Another memory is one of Santa Clause. I was a believer, as are many children. I used to write letters of request to the ‘man in red’ and my father very graciously undertook the task of posting them. When I was around 9 years old (embarrassingly, still a believer at the time) I had asked for a scrabble board for Christmas. One fine day my father returned from work holding a bag looking rather dubious. I noticed him hiding this bag (he was totally oblivious to the fact that I was peeking) and later found out that it was the very scrabble board which I had asked Santa to deliver. I was heartbroken - mainly because I was upset that I had ruined my father’s age old secret - that he was the household man in red! So I decided to play along and I did so for another couple of years. We were both pretending so that we could give each other this simple joy. Such was our relationship - innocent and beautiful. He was truly my friend, and I absolutely adored him...I still do and I always will.   

 

"One of the last things he said to me in hospital was ‘please make sure you study. Being qualified is very important. Never ever give up’. I can only take solace in the fact that I lived up to his wishes"
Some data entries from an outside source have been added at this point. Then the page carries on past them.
(** With a power factor and an efficiency that are numbers, the four
    rules hold exactly when the four values are in range. *)
Lemma violations_ranges (V I PF E : float) :
  JS.isNaN PF = false → JS.isNaN E = false → (E =? 0)%float = false →
  Violation.voltage V || Violation.current I
    || Violation.powerFactor PF || Violation.efficiency E = false
  ↔ above_upto 0 1000000 V ∧ above_upto 0 100000 I ∧
    between 0.5 1 PF ∧ above_upto 0 100 E.
Proof.
  intros Hp He He0. rewrite !orb_false_iff.
  unfold Violation.voltage, Violation.current, Violation.powerFactor,
    Violation.efficiency.
  rewrite !required_rule_ok, !optional_rule_ok by done.
  assert (Heff : between 0 100 E ↔ above_upto 0 100 E).
  { unfold between, above_upto. split; intros [H0 H1]; (split; [|done]).
    - by apply ltb_0_of_leb.
    - by apply ltb_leb. }
  rewrite Heff. tauto.
Qed.

(** X4: the inputs pass validation exactly when the voltage is above 0
    and at most 1000000, the current is above 0 and at most 100000, the
    power factor is from 0.5 to 1 and the efficiency is above 0 and at
    most 100, all after default substitution. *)
Theorem validates_iff_in_range (f : Input.ParsedFields) :
  let v := getInputValues f in
  validates f = true ↔
  above_upto 0 1000000 (Input.voltage v) ∧
  above_upto 0 100000 (Input.current v) ∧
  between 0.5 1 (Input.powerFactor v) ∧
  above_upto 0 100 (Input.efficiency v).
Proof.
  intros v. unfold validates. fold v.
  rewrite isValid_violations, negb_true_iff.
  destruct (getInputValues_truthy f) as (Hp & He & _). fold v in Hp, He.
  apply truthy_spec in Hp as [Hp _]. apply truthy_spec in He as [He He0].
  by apply violations_ranges.
Qed.

Lemma validates_iff_in_range_witness :
  let v := getInputValues sample_fields in
  above_upto 0 1000000 (Input.voltage v) ∧
  above_upto 0 100000 (Input.current v) ∧
  between 0.5 1 (Input.powerFactor v) ∧
  above_upto 0 100 (Input.efficiency v).
Proof.
  apply (proj1 (validates_iff_in_range sample_fields)). reflexivity.
Defined.

(** ** More on the history store *)

Section HistoryStoreMore.

Implicit Types (ls : localStorage) (h : list HistoryItem) (a : Action).

Lemma saved_item_sound f t_id t_ts :
  validates f = true → item_sound (saved_item f t_id t_ts).
Proof.
  intros Hv. split; [|split; [done|by eauto]].
  destruct (getInputValues_truthy f) as (Hp & He & Hr).
  pose proof Hp as [Hp1 _]%truthy_spec. pose proof He as [He1 He0]%truthy_spec.
  unfold validates in Hv. rewrite isValid_violations, negb_true_iff in Hv.
  apply violations_ranges in Hv as (? & ? & ? & ?); [|done..].
  unfold item_in_range. cbn [History.voltage History.current
    History.powerFactor History.efficiency History.rate saved_item].
  done.
Qed.

Lemma history_after_sound a h :
  Forall item_sound h → Forall item_sound (history_after a h).
Proof.
  intros Hh. destruct a as [f t_id t_ts|id|[]]; simpl; try done.
  - apply Forall_take, Forall_app. split; [|done].
    destruct (validates f) eqn:Hv; [|done].
    repeat constructor; by apply saved_item_sound.
  - rewrite Forall_forall in Hh |- *.
    intros item [_ Hin]%list_elem_of_filter. by apply Hh.
Qed.

Lemma reachable_sound ls :
  reachable ls →
  ∃ h, getHistory ls = Some h ∧ length h ≤ 10 ∧ Forall item_sound h.
Proof.
  induction 1 as [ls Hfresh|a ls ls' _ (h & Hh & Hlen & Hs) Hstep].
  - exists []. split; [by apply getHistory_absent|]. split; [simpl; lia|done].
  - destruct (step_history a ls h Hh Hlen) as (ls'' & Hstep' & Hh').
    rewrite Hstep in Hstep'. injection Hstep' as <-.
    exists (history_after a h). split; [done|].
    split; [by apply history_after_length|by apply history_after_sound].
Qed.

Lemma step_cases a ls ls' :
  step a ls = Some ls' →
  ls' = ls ∨ ls' = removeItem "calculationHistory" ls ∨
  ∃ h', ls' = setItem "calculationHistory" (JSON_stringify h') ls.
Proof.
  destruct a as [f t_id t_ts|id|[]]; simpl.
  - unfold saveCalculation. destruct (negb _); [naive_solver|].
    destruct (getHistory ls); simpl; naive_solver.
  - unfold deleteHistoryItem. destruct (getHistory ls); simpl; naive_solver.
  - naive_solver.
  - naive_solver.
Qed.

Lemma step_getItem_ne a ls ls' key :
  step a ls = Some ls' → key ≠ "calculationHistory" →
  getItem key ls' = getItem key ls.
Proof.
  intros [->|[->|[h' ->]]]%step_cases Hkey; [done|..];
    unfold getItem, removeItem, setItem.
  - by rewrite lookup_delete_ne.
  - by rewrite lookup_insert_ne.
Qed.

End HistoryStoreMore.

(** X5: every entry listed in a reachable state has a stored voltage,
    current, power factor and efficiency within the validation ranges, and
    stored power figures that derive from them: the apparent power by one
    of the two phase formulas, the real power from the power factor, the
    adjusted power from the efficiency. *)
Theorem history_entries_valid (ls : localStorage) (h : list HistoryItem) :
  reachable ls → getHistory ls = Some h →
  Forall item_figures_derived h.
Proof.
  intros (h' & Hh' & _ & Hs)%reachable_sound Hh.
  rewrite Hh in Hh'. injection Hh' as <-.
  eapply Forall_impl; [exact Hs|].
  intros item ((HV & HI & HP & HE & _) & Hc & _).
  unfold item_figures_derived. cbv zeta. rewrite Hc, calculatePower_unfold.
  cbn [Algorithm.calculate kva kw adjustedPower pf].
  unfold Algorithm.apparentPower.
  repeat (split; [done|]).
  split; [|done]. destruct (JS.strict_eq _ 1); [by left|by right].
Qed.

Lemma history_entries_valid_witness :
  Forall item_figures_derived [item_of (sample_request 1)].
Proof.
  apply (history_entries_valid
           (<["calculationHistory" := Json [item_of (sample_request 1)]]> ∅)).
  - eapply (reachable_step (Save sample_fields 1 1) ∅).
    + apply reachable_fresh. reflexivity.
    + reflexivity.
  - reflexivity.
Defined.

(** X6: the history and the theme do not interfere: a history action
    changes no key other than [calculationHistory], so the theme the page
    starts with stays the same; toggling the theme changes no key other
    than [theme], so the listed history stays the same. *)
Theorem history_theme_frame (ls : localStorage) (p : Page) :
  (∀ a ls', step a ls = Some ls' →
     (∀ key, key ≠ "calculationHistory" → getItem key ls' = getItem key ls) ∧
     initTheme ls' p = initTheme ls p) ∧
  (∀ key, key ≠ "theme" →
     getItem key (toggleTheme ls p).1 = getItem key ls) ∧
  getHistory (toggleTheme ls p).1 = getHistory ls.
Proof.
  split; [|split].
  - intros a ls' Hstep. split; [intros key; by apply (step_getItem_ne a)|].
    unfold initTheme. by rewrite (step_getItem_ne a ls ls' "theme").
  - intros key Hkey. unfold toggleTheme, getItem, setItem. cbn [fst].
    by rewrite lookup_insert_ne.
  - unfold getHistory, toggleTheme, getItem, setItem. cbn [fst].
    by rewrite lookup_insert_ne.
Qed.

Lemma history_theme_frame_witness :
  let ls : localStorage := {[ "theme" := Str "dark" ]} in
  let p := {| data_theme := None; theme_icon := Some "" |} in
  ∃ ls', saveCalculation sample_fields 1 1 ls = Some ls' ∧
         getItem "theme" ls' = Some (Str "dark") ∧
         initTheme ls' p = initTheme ls p.
Proof.
  intros ls p. eexists. split; [reflexivity|].
  destruct (history_theme_frame ls p) as (Hstep & _).
  destruct (Hstep (Save sample_fields 1 1) _ eq_refl) as [Hkey Hinit].
  split; [|exact Hinit]. rewrite Hkey; [reflexivity|discriminate].
Defined.

(** X7: after [deleteHistoryItem id] no listed entry has that id, and
    deleting the same id again leaves the storage as it is. *)
Theorem deleteHistoryItem_idempotent (ls : localStorage)
    (h : list HistoryItem) (id : string) :
  getHistory ls = Some h →
  ∃ ls' h',
    deleteHistoryItem id ls = Some ls' ∧ getHistory ls' = Some h' ∧
    Forall (λ item, History.id item ≠ id) h' ∧
    deleteHistoryItem id ls' = Some ls'.
Proof.
  intros Hh.
  set (h' := filter (λ item, History.id item ≠ id) h).
  assert (Hall : Forall (λ item, History.id item ≠ id) h').
  { apply Forall_forall. by intros item [? _]%list_elem_of_filter. }
  eexists _, h'. split; [by apply deleteHistoryItem_filter|].
  split; [apply getHistory_setItem|]. split; [done|].
  rewrite (deleteHistoryItem_filter id _ h') by apply getHistory_setItem.
  rewrite filter_Forall_id by done.
  unfold setItem. by rewrite insert_insert_eq.
Qed.

Lemma deleteHistoryItem_idempotent_witness :
  let h := [item_of (sample_request 2); item_of (sample_request 1)] in
  let ls : localStorage := {[ "calculationHistory" := JSON_stringify h ]} in
  ∃ ls', deleteHistoryItem "2" ls = Some ls' ∧
         deleteHistoryItem "2" ls' = Some ls'.
Proof.
  intros h ls.
  destruct (deleteHistoryItem_idempotent ls h "2") as (ls' & h' & Hd & _ & _ & Hi).
  { reflexivity. }
  exists ls'. split; [exact Hd|exact Hi].
Defined.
He always encouraged me and my mother to pursue our interests. My mother is an artist whose talent she herself had shadowed out for the sake of the family commitments. He encouraged her to paint again. I remember how he would return from work everyday and the first thing he would do would be to check on the progress of the on-going piece of art. The visual of him looking at the canvass with his signature grin and his hands on his waist is still vivid in my mind. He was my biggest fan when it came to my venture in Bharatha Natyam. All I needed was to see him in the audience with a proud look of approval on his face. We were extremely lucky to have had a hands-on and encouraging husband and father. We are strong and independent women mainly because of his role in our lives.  
I had the most wonderful relationship with my father. He may have held high office, but he never compromised on family time. It was never about him making an effort to ‘make time’ - it was his priority and his ‘work-life balance’ came most naturally to him. This is a quality which is exceedingly rare in today’s context, with the hustle and bustle in the rat race to succeed at the workplace. My father left behind a very prudent lesson - this is not impossible, neither is it a Himalayan task.   

 


Ten years ago when I lost my father I was very young, distraught and confused, unsure of what was to come, with my mother taking upon herself the arduous task of running the house and educating me. These ten years have taught me many lessons by way of struggles, disappointments, success and hard work. It has taught me the strength of a mother single-handedly molding her daughter into a person fit to survive in society, while grieving the loss of a great man. Ten years later I have earned myself a small place in the legal world, I am a mother, a wife and I stand by my own mother as her companion and daughter. It would have been perfect, if not for the biggest and most painful vacuum – the absence of my father. Yet I do believe that he continues to guide me and I will forever exist in his shadow.   
There was a saying which my father used frequently in his speeches and life in general - ‘Rising to eminence by merit, we may live respected and die regretted’.
His life and demise have most certainly been testament to this. We miss you Appa. And we love you more with each passing day.